OK, OK that's enough already! I did say yesterday:- "Sorry, yes, I should have qualified that by saying comedy spin-offs."
I've got to take Laura Jesson's side here, because you're all getting distracted and naming any film with a TV connection, and you KNOW that's not what was meant. Yes, you do.
I think Laura Jesson was referring to the 'automatic' step in the 1970s of making a big screen version of every situation comedy on TV, which fizzled out and didn't carry on through the 80s and 90s: it didn't continue to be 'automatic'.
Obviously some are better than others, and obviously we on this forum like quite a lot of them (I quite like Please Sir and The Likely Lads), but then we also buy box sets of the original series... That doesn't mean that we can't recognise that even the best of the films wasn't as good as the original series (imho) because, as has often been stated, the good British sitcoms are often based on the minutiae of claustrophobic shared spaces and trying to muddle along against the odds ... when you take the characters away to the seaside or up a mountain or something, it doesn't work so well; the damp magic has gone.
It's a 1970s thing, I think, and all of these films (well, with one or two exceptions perhaps) are worth a bit of time, but they aren't what I would show a newcomer if I wanted to convince them of how good the original programme was.
Till Death Us Do Part (1969)
Dad's Army (1971)
Up Pompeii (1971)
On the Buses (1971)
Please Sir (1971)
Bless This House (1972)
Nearest and Dearest (1972)
For the Love of Ada (1972)
Steptoe and Son (1973)
Steptoe and Son Ride Again (1973)
Man About the House (1974)
Love Thy Neighbour (1973)
Father, Dear Father (1973)
The Best of Benny Hill (1974)
The Likely Lads (1976)
Are You Being Served? (1977)
Porridge (1979)
George and Mildred (1980)
Thank you Rowdon!
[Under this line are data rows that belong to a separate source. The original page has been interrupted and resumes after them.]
(** * Route-O-Matic: route construction, conflict detection and resolution

    A shallow embedding of the TypeScript sources

      - [lib/validators.ts]            (time strings, arrival status)
      - [lib/types.ts]                 (records and constants)
      - [lib/simulation/utils.ts]      (smart buffer, conflicts, reorderings)
      - [lib/simulation/scoring.ts]    (impact score)
      - [lib/simulation/reorderer.ts]  (reordering simulator)
      - [lib/simulation/scheduler.ts]  (conflict resolution orchestrator)
      - [lib/algorithm/validator.ts]   (route and schedule checks)
      - [lib/algorithm/optimizer.ts]   (route builder)

    followed by the properties established about them.

    Conventions of the embedding.
      - A JavaScript number that is always an integer is a [Z]; one that may
        also be [NaN] is a [num] ([option Z], [None] standing for [NaN]).
      - A JavaScript number that may be fractional (coordinates, factors,
        scores, distances) is an exact rational [Q], without the rounding
        error of IEEE doubles.  The impact score, whose hundredths depend on
        that rounding, is embedded a second time on doubles, in the module
        [Doubles].
      - Strings are [string]; [string | null] is [option string].
      - An [async] function is a computation in the monad [Promise], which
        threads the state of the outside world and may throw. *)

From Stdlib Require Import ZArith QArith Qround Qabs List String Ascii Bool Arith.
From Stdlib Require Import Lia Lqa Permutation Sorted Decimal DecimalString DecimalZ DecimalPos.
From Stdlib Require Floats Uint63.
Import ListNotations.

#[local] Open Scope string_scope.
#[local] Open Scope list_scope.
#[local] Open Scope Z_scope.

(* ================================================================== *)
(** ** JavaScript primitives used by the sources *)
(* ================================================================== *)

Module JS.

(** Integer-or-NaN numbers. *)
Definition num := option Z.
Definition NaN : num := None.

Definition nadd (a b : num) : num :=
  match a, b with Some x, Some y => Some (x + y) | _, _ => NaN end.
Definition nsub (a b : num) : num :=
  match a, b with Some x, Some y => Some (x - y) | _, _ => NaN end.
Definition nmul (a b : num) : num :=
  match a, b with Some x, Some y => Some (x * y) | _, _ => NaN end.
Definition nabs (a : num) : num := option_map Z.abs a.

(** Comparisons with [NaN] are false. *)
Definition nltb (a b : num) : bool :=
  match a, b with Some x, Some y => x <? y | _, _ => false end.
Definition nleb (a b : num) : bool :=
  match a, b with Some x, Some y => x <=? y | _, _ => false end.
Definition ngtb (a b : num) : bool := nltb b a.

(** [Math.floor(a / d)] and [a % d] on integers, for a positive [d]:
    floor division, and the remainder that takes the sign of [a]. *)
Definition nfloordiv (a : num) (d : Z) : num := option_map (fun x => x / d) a.
Definition nrem (a : num) (d : Z) : num := option_map (fun x => Z.rem x d) a.

(** [n.toString()] for an integer, and for an integer-or-NaN. *)
Definition toString (z : Z) : string := NilEmpty.string_of_int (Z.to_int z).
Definition num_toString (a : num) : string :=
  match a with Some z => toString z | None => "NaN" end.

(** [Number(s)].  Exact on the empty string and on decimal integer
    literals with an optional minus sign; every other string is taken to
    [NaN] (JavaScript also accepts white space, a plus sign, fractions,
    exponents and radix prefixes, none of which occurs in a time string). *)
Definition Number (s : string) : num :=
  if String.eqb s "-" then NaN
  else option_map Z.of_int (NilEmpty.int_of_string s).

(** [s.padStart(n, c)] for a one-character pad string. *)
Fixpoint replicate (n : nat) (c : ascii) : string :=
  match n with O => EmptyString | S k => String c (replicate k c) end.
Definition padStart (n : nat) (c : ascii) (s : string) : string :=
  replicate (n - String.length s) c ++ s.

(** [s.split(sep)] for a one-character separator. *)
Fixpoint split (sep : ascii) (s : string) : list string :=
  match s with
  | EmptyString => [EmptyString]
  | String c rest =>
      if Ascii.eqb c sep then EmptyString :: split sep rest
      else match split sep rest with
           | piece :: pieces => String c piece :: pieces
           | [] => [String c EmptyString]
           end
  end.

(** [pieces.join(sep)]. *)
Fixpoint join (sep : string) (pieces : list string) : string :=
  match pieces with
  | [] => EmptyString
  | [p] => p
  | p :: rest => p ++ sep ++ join sep rest
  end.

(** Rational comparisons and [Math] functions. *)
Definition Qltb (a b : Q) : bool := negb (Qle_bool b a).
Definition Math_max (a b : Q) : Q := if Qle_bool a b then b else a.
Definition Math_min (a b : Q) : Q := if Qle_bool a b then a else b.
(** [Math.round(x)] is [floor(x + 0.5)]. *)
Definition Math_round (x : Q) : Z := Qfloor (x + (1 # 2))%Q.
Phew!! And you made it succinct with "original series (imho) because, as has often been stated, the good British sitcoms are often based on the minutiae of claustrophobic shared spaces and trying to muddle along against the odds"
And "when you take the characters away to the seaside or up a mountain or something, it doesn't work so well; the damp magic has gone.
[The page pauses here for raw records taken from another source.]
(** * auto-intersphinx: the version-aware catalog resolution engine

    A shallow embedding of [src/auto_intersphinx/catalog.py] and of the
    resolution loop of [src/auto_intersphinx/__init__.py], with the
    properties of the specification stated and settled over it; then of
    [_parse_requirements] of [update_catalog.py] and of the loop of
    [check_packages.py], with further properties of the code.

    Conventions of the embedding:
    - a Python [str] is a Rocq [string]; every character is read as one
      code point below 256;
    - a Python [dict] is an association list in insertion order, with the
      update discipline of CPython (an existing key keeps its position and
      its key object, only the value is replaced);
    - an exception is a value of [exn] carried by [result]; in the
      fetchers and in the loop of [check_packages.py], which can raise
      after they have sent requests or printed, a call is a [run]: it
      gives its outcome, [Returns] or [Raises], together with what was
      requested and printed up to there;
    - the three network look-ups are oracles (section variables) and every
      call to them is recorded in a trace; where the fetchers themselves
      are embedded, the oracles are the installed metadata and the
      servers' answers, and for the files, [pathlib]. *)

From Stdlib Require Import List String Ascii NArith ZArith Bool Lia Permutation.
From Stdlib Require Import Sorting.Sorted.
From Stdlib Require Decimal DecimalString.
Import ListNotations.
Open Scope string_scope.
Open Scope list_scope.

Set Implicit Arguments.

(* ===================================================================== *)
(** ** Python values: exceptions, truthiness, dictionaries                *)
(* ===================================================================== *)

Inductive exn : Type :=
| KeyError (key : string)
| RuntimeError (msg : string)
| JSONDecodeError.

Inductive result (A : Type) : Type :=
| Ok (a : A)
| Raise (e : exn).
Arguments Ok {A} a.
Arguments Raise {A} e.

Definition bind {A B} (r : result A) (f : A -> result B) : result B :=
  match r with
  | Ok a => f a
  | Raise e => Raise e
  end.

Notation "x <- c1 ;; c2" := (bind c1 (fun x => c2))
  (at level 61, c1 at next level, right associativity).

Definition isSome {A} (o : option A) : bool :=
  match o with Some _ => true | None => false end.

(** [bool(s)] for a string: the empty string is false. *)
Definition truthy (s : string) : bool :=
  match s with EmptyString => false | _ => true end.

(** [a or b] where [a] may be [None] or a string and [b] is any option. *)
Definition py_or (a b : option string) : option string :=
  match a with
  | Some s => if truthy s then Some s else b
  | None => b
  end.

Module Dict.
Section Dict.
Variables K V : Type.
Variable keq : K -> K -> bool.

Definition t := list (K * V).

Definition keys (d : t) : list K := map fst d.
Definition values (d : t) : list V := map snd d.

(** [d.get(k)] *)
Fixpoint get (d : t) (k : K) : option V :=
  match d with
  | [] => None
  | (k', v) :: r => if keq k' k then Some v else get r k
  end.

(** [k in d] *)
Definition contains (d : t) (k : K) : bool := isSome (get d k).

(** [d.get(k, dflt)] *)
Definition get_default (d : t) (k : K) (dflt : V) : V :=
  match get d k with Some v => v | None => dflt end.

(** [d[k] = v]: an existing key keeps its slot and its key object. *)
Fixpoint set (d : t) (k : K) (v : V) : t :=
  match d with
  | [] => [(k, v)]
  | (k', v') :: r =>
      if keq k' k then (k', v) :: r else (k', v') :: set r k v
  end.

(** [d.update(other)] *)
Definition update (d other : t) : t :=
  fold_left (fun acc kv => set acc (fst kv) (snd kv)) other d.

(** [d.setdefault(k, v)] as a state change. *)
Definition setdefault (d : t) (k : K) (v : V) : t :=
  if contains d k then d else set d k v.
End Dict.
End Dict.

Arguments Dict.get {K V} keq d k.
Arguments Dict.contains {K V} keq d k.
Arguments Dict.get_default {K V} keq d k dflt.
Arguments Dict.set {K V} keq d k v.
Arguments Dict.update {K V} keq d other.
Arguments Dict.setdefault {K V} keq d k v.
Arguments Dict.keys {K V} d.
Arguments Dict.values {K V} d.

(** Dictionaries keyed by strings. *)
Definition sdict (V : Type) := list (string * V).
Definition sget {V} (d : sdict V) (k : string) := Dict.get String.eqb d k.
Definition shas {V} (d : sdict V) (k : string) := Dict.contains String.eqb d k.
Definition sset {V} (d : sdict V) (k : string) (v : V) := Dict.set String.eqb d k v.
Definition supdate {V} (d o : sdict V) := Dict.update String.eqb d o.

(** [d[k]], which raises [KeyError] on a missing key. *)
Definition getitem {V} (d : sdict V) (k : string) : result V :=
  match sget d k with
  | Some v => Ok v
  | None => Raise (KeyError k)
  end.

(* ===================================================================== *)
(** ** String helpers used by the catalog                                 *)
(* ===================================================================== *)

(** [s.replace(".x", "")] *)
Fixpoint replace_dotx (s : string) : string :=
  match s with
  | String "."%char (String "x"%char rest) => replace_dotx rest
  | String c rest => String c (replace_dotx rest)
  | EmptyString => EmptyString
  end.

(** [".x" in s] *)
Fixpoint contains_dotx (s : string) : bool :=
  match s with
  | String "."%char (String "x"%char _) => true
  | String _ rest => contains_dotx rest
  | EmptyString => false
  end.

(** [s.endswith(suffix)] *)
Definition endswith (s suffix : string) : bool :=
  let n := String.length s in
  let m := String.length suffix in
  if Nat.leb m n then String.eqb (substring (n - m) m s) suffix else false.

(* ===================================================================== *)
(** ** Python's ordering protocol                                         *)
(* ===================================================================== *)

(** A three-way comparison stands for [__lt__]/[__eq__] of a Python type;
    tuples compare lexicographically, a proper prefix being smaller. *)
Class Cmp (A : Type) := cmp : A -> A -> comparison.

Unset Implicit Arguments.
Class CmpLaws (A : Type) {C : Cmp A} : Prop := {
  cmp_antisym : forall x y : A, cmp y x = CompOpp (cmp x y);
  cmp_eq_l : forall x y z : A, cmp x y = Eq -> cmp x z = cmp y z;
  cmp_lt_trans : forall x y z : A, cmp x y = Lt -> cmp y z = Lt -> cmp x z = Lt
}.
Set Implicit Arguments.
The title of the thread isn't "Why Comedy TV Spin Offs Don't Work" is it? Laura Jesson said in her first post "thank heavens the trend seems to have been ditched" and I have listed TV spin offs since the seventies in my subsequent postings to show that it hasn't. With the exception of Postman Pat and Star Trek, every one was also a comedy.
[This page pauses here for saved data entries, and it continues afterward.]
(** * Verification of the code allocator and thread-control core of frida-gum

    Shallow embedding of [gum/gumcodeallocator.c] and of the thread
    modification protocol of [gum/backend-linux/gumprocess-linux.c], and of
    further parts of that file: module paths, the CPU type of a file and of
    a process, the line reader of /proc/<pid>/maps, the range of an ELF
    image and the saved context of the x86-64 build.

    Conventions.
    - Machine integers are [Z] with the wrap-around of the 64-bit build
      written out ([gsize_of], [gssize_of]).
    - Raw addresses ([gpointer] into code pages and images) are [Z], with
      [0] for the null address.  Heap objects that the C code reaches through
      typed pointers ([GumCodePages *], [GumCodeDeflector *], ...) live in
      finite maps keyed by handles; a typed pointer is [NULL] or [Ptr h].
    - Operating-system services that are not part of the two files are the
      fields of an interface ([GumMemory], [Kernel]) and every theorem is
      stated for an arbitrary implementation of it. *)

From Stdlib Require Import ZArith Lia Bool List.
From stdpp Require Import gmap list.
Import ListNotations.

Local Open Scope Z_scope.

(** ** Machine arithmetic (GLIB_SIZEOF_VOID_P == 8) *)

Module Mach.

Definition word_bits : Z := 64.
Definition modulus : Z := 2 ^ word_bits.
Definition half_modulus : Z := 2 ^ (word_bits - 1).

(** Conversion to [gsize] (unsigned, wraps). *)
Definition gsize_of (z : Z) : Z := z mod modulus.

(** Conversion to [gssize] (signed two's complement, wraps). *)
Definition gssize_of (z : Z) : Z := (z + half_modulus) mod modulus - half_modulus.

(** GLib's [ABS(a)] is [(((a) < 0) ? -(a) : (a))], here at type [gssize]. *)
Definition ABS (a : Z) : Z := if a <? 0 then gssize_of (- a) else a.

End Mach.

Import Mach.

(** ** Typed pointers and outcomes *)

Inductive pointer (A : Type) : Type :=
| NULL : pointer A
| Ptr (target : A) : pointer A.
Arguments NULL {A}.
Arguments Ptr {A} target.

(** What a call can do besides returning: stop the process ([g_assert],
    allocation failure inside GLib or [gum_alloc_n_pages]) or read through a
    null or dangling pointer or divide by zero, which C leaves undefined.
    [Unfinished] is not
    a behaviour of the program: it marks a run of the model cut off by the
    depth bound of a recursion that the C code leaves unbounded. *)
Inductive outcome (A : Type) : Type :=
| Returns (a : A)
| Aborts
| Faults
| Unfinished.
Arguments Returns {A} a.
Arguments Aborts {A}.
Arguments Faults {A}.
Arguments Unfinished {A}.

(** ** Data model of gumcodeallocator.c *)

Inductive GumPageProtection := GUM_PAGE_RW | GUM_PAGE_RX | GUM_PAGE_RWX.

Record GumAddressSpec := {
  near_address : Z;
  max_distance : Z
}.

Record GumMemoryRange := {
  base_address : Z;
  range_size : Z
}.

Record GumCodeSlice := {
  slice_data : Z;
  slice_size_of : Z
}.

Record GumCodeSegment := {
  segment_address : Z;
  segment_virtual_size : Z
}.

(** A [GumCodeSliceElement] is a cell of the [elements] array of its
    [GumCodePages]; its address is the batch handle and the index. The
    [GList] header of the element stores the owning batch in [data]. *)
Record GumCodeSliceElement := {
  element_pages : positive;
  element_index : nat
}.

#[global] Instance GumCodeSliceElement_eq_dec : EqDecision GumCodeSliceElement.
Proof. solve_decision. Defined.

(** [ref_count] is a [gint]; it stays between 0 and the number of slices of
    a page, so its wrap-around is not written out. *)
Record GumCodePages := {
  ref_count : Z;
  segment : pointer GumCodeSegment;
  pages_data : Z;
  pages_size : Z;
  pages_allocator : positive;
  elements : list GumCodeSlice
}.

Record GumCodeDeflector := {
  return_address : Z;
  target : Z;
  trampoline : Z
}.

Record GumCodeDeflectorImpl := {
  parent : GumCodeDeflector;
  impl_allocator : positive
}.

Record GumCodeDeflectorDispatcher := {
  callers : list positive;
  address : Z;
  dispatcher_trampoline : Z;
  thunk : Z;
  original_data : list Z;
  original_size : Z
}.

Record GumCodeAllocator := {
  slice_size : Z;
  slices_per_page : Z;
  uncommitted_pages : list positive;
  dirty_pages : gset positive;
  free_slices : list GumCodeSliceElement;
  dispatchers : list positive
}.

(** Calls into the memory layer, recorded in program order (newest first). *)
Inductive Event :=
| EvClearCache (addr size : Z)
| EvFreePages (addr : Z)
| EvMprotect (addr size : Z) (prot : GumPageProtection)
| EvSegmentRealize (s : GumCodeSegment)
| EvSegmentMap (s : GumCodeSegment) (offset size target : Z)
| EvSegmentFree (s : GumCodeSegment).

(** ** The memory layer used by the allocator (gummemory, gumcodesegment,
    range enumeration, Thumb writer): an interface. [M] is whatever state
    the layer keeps. *)
Class GumMemory (M : Type) := {
  gum_query_page_size : Z;
  gum_query_is_rwx_supported : bool;
  (** returns the null address when no page can be had near [spec] *)
  gum_try_alloc_n_pages_near : Z -> GumPageProtection -> GumAddressSpec -> M -> Z * M;
  (** does not return on failure: [None] stands for the abort *)
  gum_alloc_n_pages : Z -> GumPageProtection -> M -> option Z * M;
  gum_free_pages : Z -> M -> M;
  gum_code_segment_new : Z -> pointer GumAddressSpec -> M -> pointer GumCodeSegment * M;
  (** ranges with the given protection, in enumeration order *)
  gum_process_enumerate_ranges : GumPageProtection -> M -> list GumMemoryRange;
  (** build flag and the code the Thumb writer emits at the cave for a
      thunk address (ldr r0, =thunk+1; bx r0) *)
  HAVE_ARM : bool;
  thumb_relay : Z -> list Z
}.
The recent update of The A-Team wasn't too bad ... a bit CGI heavy at times, but very entertaining.
Morecambe and Wise with The Magnificent Two, and Canon and Ball's Boys in Blue never cut the mustard, both not transferring to the big screen very well.
I thought the big screen version of Rising Damp was pretty good but I seem to be in the minority on this one. It is often slated because they simply used a few of the actual stories from the TV episodes, and because Richard Beckinsdale wasn't in it.